# Provided data
-------

(** * The tierkreis runtime client: a shallow embedding

    Model of [tierkreis/frontend/runtime_client.py]: the signature
    registry ([signature_from_proto]), the task lifecycle and type-check
    client ([RuntimeClient]), the blocking bridge ([async_to_sync],
    [run_graph_block]) and the worker callback authenticator
    ([with_runtime_client]).

    Python dictionaries whose iteration order matters to the code are
    association lists in iteration order; dictionaries that are only
    looked up are [gmap]s.  Exceptions are an error type, the mutable
    state reachable from the code (stub caches, channel listeners, the
    network) is threaded explicitly. *)

From Stdlib Require Import Ascii String ZArith.
From Stdlib Require DecimalString DecimalPos DecimalZ.
From stdpp Require Import base option list gmap strings fin_maps.

Local Open Scope Z_scope.

(** ** Python strings: [str.split] with one-character separator *)

(** [s.split(sep, maxsplit)]: at most [maxsplit] cuts, counted from the
    left; what follows the last cut is kept whole. *)
Fixpoint str_split (sep : ascii) (maxsplit : nat) (s : string) : list string :=
  match s with
  | EmptyString => [EmptyString]
  | String c rest =>
      if Ascii.eqb c sep then
        match maxsplit with
        | O => [s]
        | S m => EmptyString :: str_split sep m rest
        end
      else
        match str_split sep maxsplit rest with
        | [] => [String c EmptyString]
        | hd :: tl => String c hd :: tl
        end
  end.
Lemma shouldDeploy_last i cs c :
  WebApp.status i = Some {| Status.conditions := Some cs |} ->
  last cs = Some c ->
  shouldDeploy i =
    JS.Normal
      (negb (JS.strictEq (Meta.generation (WebApp.metadata i)) (Condition.observedGeneration c))
       && negb (String.eqb (Condition.status c) "Pending"
                || String.eqb (Condition.reason c) "Processing")).
Proof.
  intros H Hl. unfold shouldDeploy, lastObservedGeneration, latestCondition. rewrite H. simpl.
  rewrite index_last, Hl. reflexivity.
Qed.

Lemma shouldDeploy_empty i :
  WebApp.status i = Some {| Status.conditions := Some [] |} ->
  shouldDeploy i = JS.Throw (JS.TypeError "observedGeneration").
Proof. intros H. unfold shouldDeploy, lastObservedGeneration. rewrite H. reflexivity. Qed.

Lemma shouldDeploy_no_conditions i :
  WebApp.status i = Some {| Status.conditions := None |} ->
  shouldDeploy i = JS.Throw (JS.TypeError "length").
Proof.
  intros H. unfold shouldDeploy, lastObservedGeneration, latestCondition. rewrite H.
  reflexivity.
Qed.


(** The index of the Failed branch is one past the end of the array. *)
Lemma failedObservedGeneration_own m sp cs :
  failedObservedGeneration
    {| WebApp.metadata := m; WebApp.spec := sp;
       WebApp.status := Some {| Status.conditions := Some cs |} |}
  = JS.Throw (JS.TypeError "observedGeneration").
Proof. unfold failedObservedGeneration. simpl. rewrite index_length. reflexivity. Qed.

Lemma failedObservedGeneration_absent m sp :
  failedObservedGeneration
    {| WebApp.metadata := m; WebApp.spec := sp; WebApp.status := None |}
  = JS.Normal None.
Proof. reflexivity. Qed.

Arguments failedObservedGeneration : simpl never.
Arguments shouldDeploy : simpl never.

(** *** Symbolic runs of the callback *)

Ltac enter_run Hg :=
  unfold run, Reconcile, bind, lift, readInstance, tryCatch;
  cbv beta iota delta [initial instance];
  rewrite Hg; cbn; unfold setConditions; cbn.
Lemma slice_tail {A} (x : A) (l : list A) :
  slice (x :: l) 1 (len (x :: l)) = l.
Proof.
  unfold slice, relative. pose proof (len_nonneg l).
  assert (len (x :: l) = len l + 1) as -> by (unfold len; simpl; lia).
  repeat case_decide; try lia.
  rewrite Z.min_l, Z.min_l by lia.
  change (Z.to_nat 1) with 1%nat. simpl. rewrite drop_0.
  replace (Z.to_nat (len l + 1 - 1)) with (length l) by (unfold len; lia).
  by rewrite firstn_all.
Qed.

Lemma index_before_last (l : list value) (x y : value) :
  index (l ++ [x; y]) (len (l ++ [x; y]) - 2) = x.
Proof.
  replace (len (l ++ [x; y]) - 2) with (Z.of_nat (length l))
    by (rewrite len_app; unfold len; simpl; lia).
  rewrite index_of_nat.
  by rewrite lookup_app_r, Nat.sub_diag by lia.
Qed.

(** ** The store *)

Section StoreFacts.
Context {W O : Type}.
Implicit Types (σ : store W O) (o : O) (p : addr).

Lemma bind_Some {A B} (m : M W O A) (k : A → M W O B) σ a σ' :
  m σ = Some (a, σ') → (m ≫= k) σ = k a σ'.
Proof. unfold mbind, M_bind. by intros ->. Qed.

Lemma deref_Some p σ o : objects σ !! p = Some o → deref p σ = Some (o, σ).
Proof. unfold deref. by intros ->. Qed.

Lemma alloc_lookup σ o :
  objects (Store (world σ) (objects σ ++ [o])) !! length (objects σ) = Some o.
Proof. simpl. by rewrite lookup_app_r, Nat.sub_diag by lia. Qed.

Lemma alloc_fresh σ o p o' :
  objects σ !! p = Some o' → alloc o σ = Some (p, Store (world σ) (objects σ ++ [o])) → False.
Proof.
  intros Hp. unfold alloc. intros [= Heq].
  apply lookup_lt_Some in Hp. lia.
Qed.

Lemma store_eta σ : Store (world σ) (objects σ) = σ.
Proof. by destruct σ. Qed.

Lemma dispatchAll_cons (r : option addr → action → M W O addr) state a rest σ :
  dispatchAll r state (a :: rest) σ =
    match r state a σ with
    | Some (s, σ') => dispatchAll r (Some s) rest σ'
    | None => None
    end.
Proof. done. Qed.
End StoreFacts.

(** ** The merged-present enhancer, one dispatch at a time *)

(** Enter the body of the enhanced reducer at a state that is a record of
    the store. *)
Ltac enter H :=
  unfold Merged.enhanced; simpl default;
  rewrite (bind_Some _ _ _ _ _ (deref_Some _ _ _ H)).

Section MergedSteps.
Context {W : Type} (reducer : Reducer W) (options : Options).
Variable initialState : addr.
Implicit Types (σ : store W Merged.HistoryState) (s : Merged.HistoryState).
Implicit Types (p : addr) (a : action).

#[local] Abbreviation enhanced := (Merged.enhanced reducer options initialState).

(** The base reducer is never consulted for the three control actions, so
    what they return does not depend on it. *)
Lemma undo_cases σ p s a :
  objects σ !! p = Some s → type a = Some "UNDO"%string →
  enhanced (Some p) a σ =
    if decide (committed s) then
      if decide (len (Merged.past s) < 2) then Some (p, σ)
      else alloc {| Merged.past := slice (Merged.past s) 0 (len (Merged.past s) - 1);
                    Merged.present := index (Merged.past s) (len (Merged.past s) - 2);
                    Merged.future := Merged.present s :: Merged.future s |} σ
    else alloc {| Merged.past := Merged.past s;
                  Merged.present := index (Merged.past s) (len (Merged.past s) - 1);
                  Merged.future := Merged.present s :: Merged.future s |} σ.
Proof.
  intros Hp Ha. enter Hp. destruct s as [past present future].
  unfold committed. simpl. rewrite Ha.
  repeat case_decide; done.
Qed.

Lemma redo_cases σ p s a :
  objects σ !! p = Some s → type a = Some "REDO"%string →
  enhanced (Some p) a σ =
    match Merged.future s with
    | [] => Some (p, σ)
    | next :: rest => alloc {| Merged.past := Merged.past s ++ [next];
                               Merged.present := next;
                               Merged.future := rest |} σ
    end.
Proof.
  intros Hp Ha. enter Hp. destruct s as [past present future].
  simpl. rewrite Ha.
  case_decide; [done|]. case_decide; [|done].
  destruct future as [|next rest].
  - by case_decide.
  - case_decide as Hlen; [by apply len_zero in Hlen|].
    by rewrite slice_tail, index_head.
Qed.

Lemma checkpoint_cases σ p s a :
  objects σ !! p = Some s → type a = Some "CREATE_UNDO_LEVEL"%string →
  enhanced (Some p) a σ =
    if decide (committed s) then Some (p, σ)
    else alloc {| Merged.past := Merged.past s ++ [Merged.present s];
                  Merged.present := Merged.present s;
                  Merged.future := [] |} σ.
Proof.
  intros Hp Ha. enter Hp. destruct s as [past present future].
  unfold committed. simpl. rewrite Ha.
  repeat case_decide; done.
Qed.

Lemma edit_cases σ p s a :
  objects σ !! p = Some s → ¬ control (type a) →
  enhanced (Some p) a σ =
    let '(nextPresent, w) := reducer (Merged.present s) a (world σ) in
    if includes (resetTypes options) (type a) then
      alloc {| Merged.past := [nextPresent];
               Merged.present := nextPresent;
               Merged.future := [] |} (Store w (objects σ))
    else if decide (Merged.present s = nextPresent) then
      Some (p, Store w (objects σ))
    else
      alloc {| Merged.past := Merged.past s;
               Merged.present := nextPresent;
               Merged.future := Merged.future s |} (Store w (objects σ)).
Proof.
  intros Hp Ha. enter Hp. destruct s as [past present future].
  unfold control in Ha. simpl.
  repeat (case_decide; [tauto|]).
  unfold mbind, M_bind, call. simpl.
  destruct (reducer present a (world σ)) as [nextPresent w].
  destruct (includes _ _); [done|]. by case_decide.
Qed.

-------

# Exercise instructions
Could you retype exactly the lines above, starting at the line that contains "Lemma redo_cases σ" and ending at the line that contains "Merged.present := next;", and nothing more?

# Answer box
Lemma redo_cases σ p s a :
  objects σ !! p = Some s → type a = Some "REDO"%string →
  enhanced (Some p) a σ =
    match Merged.future s with
    | [] => Some (p, σ)
    | next :: rest => alloc {| Merged.past := Merged.past s ++ [next];
                               Merged.present := next;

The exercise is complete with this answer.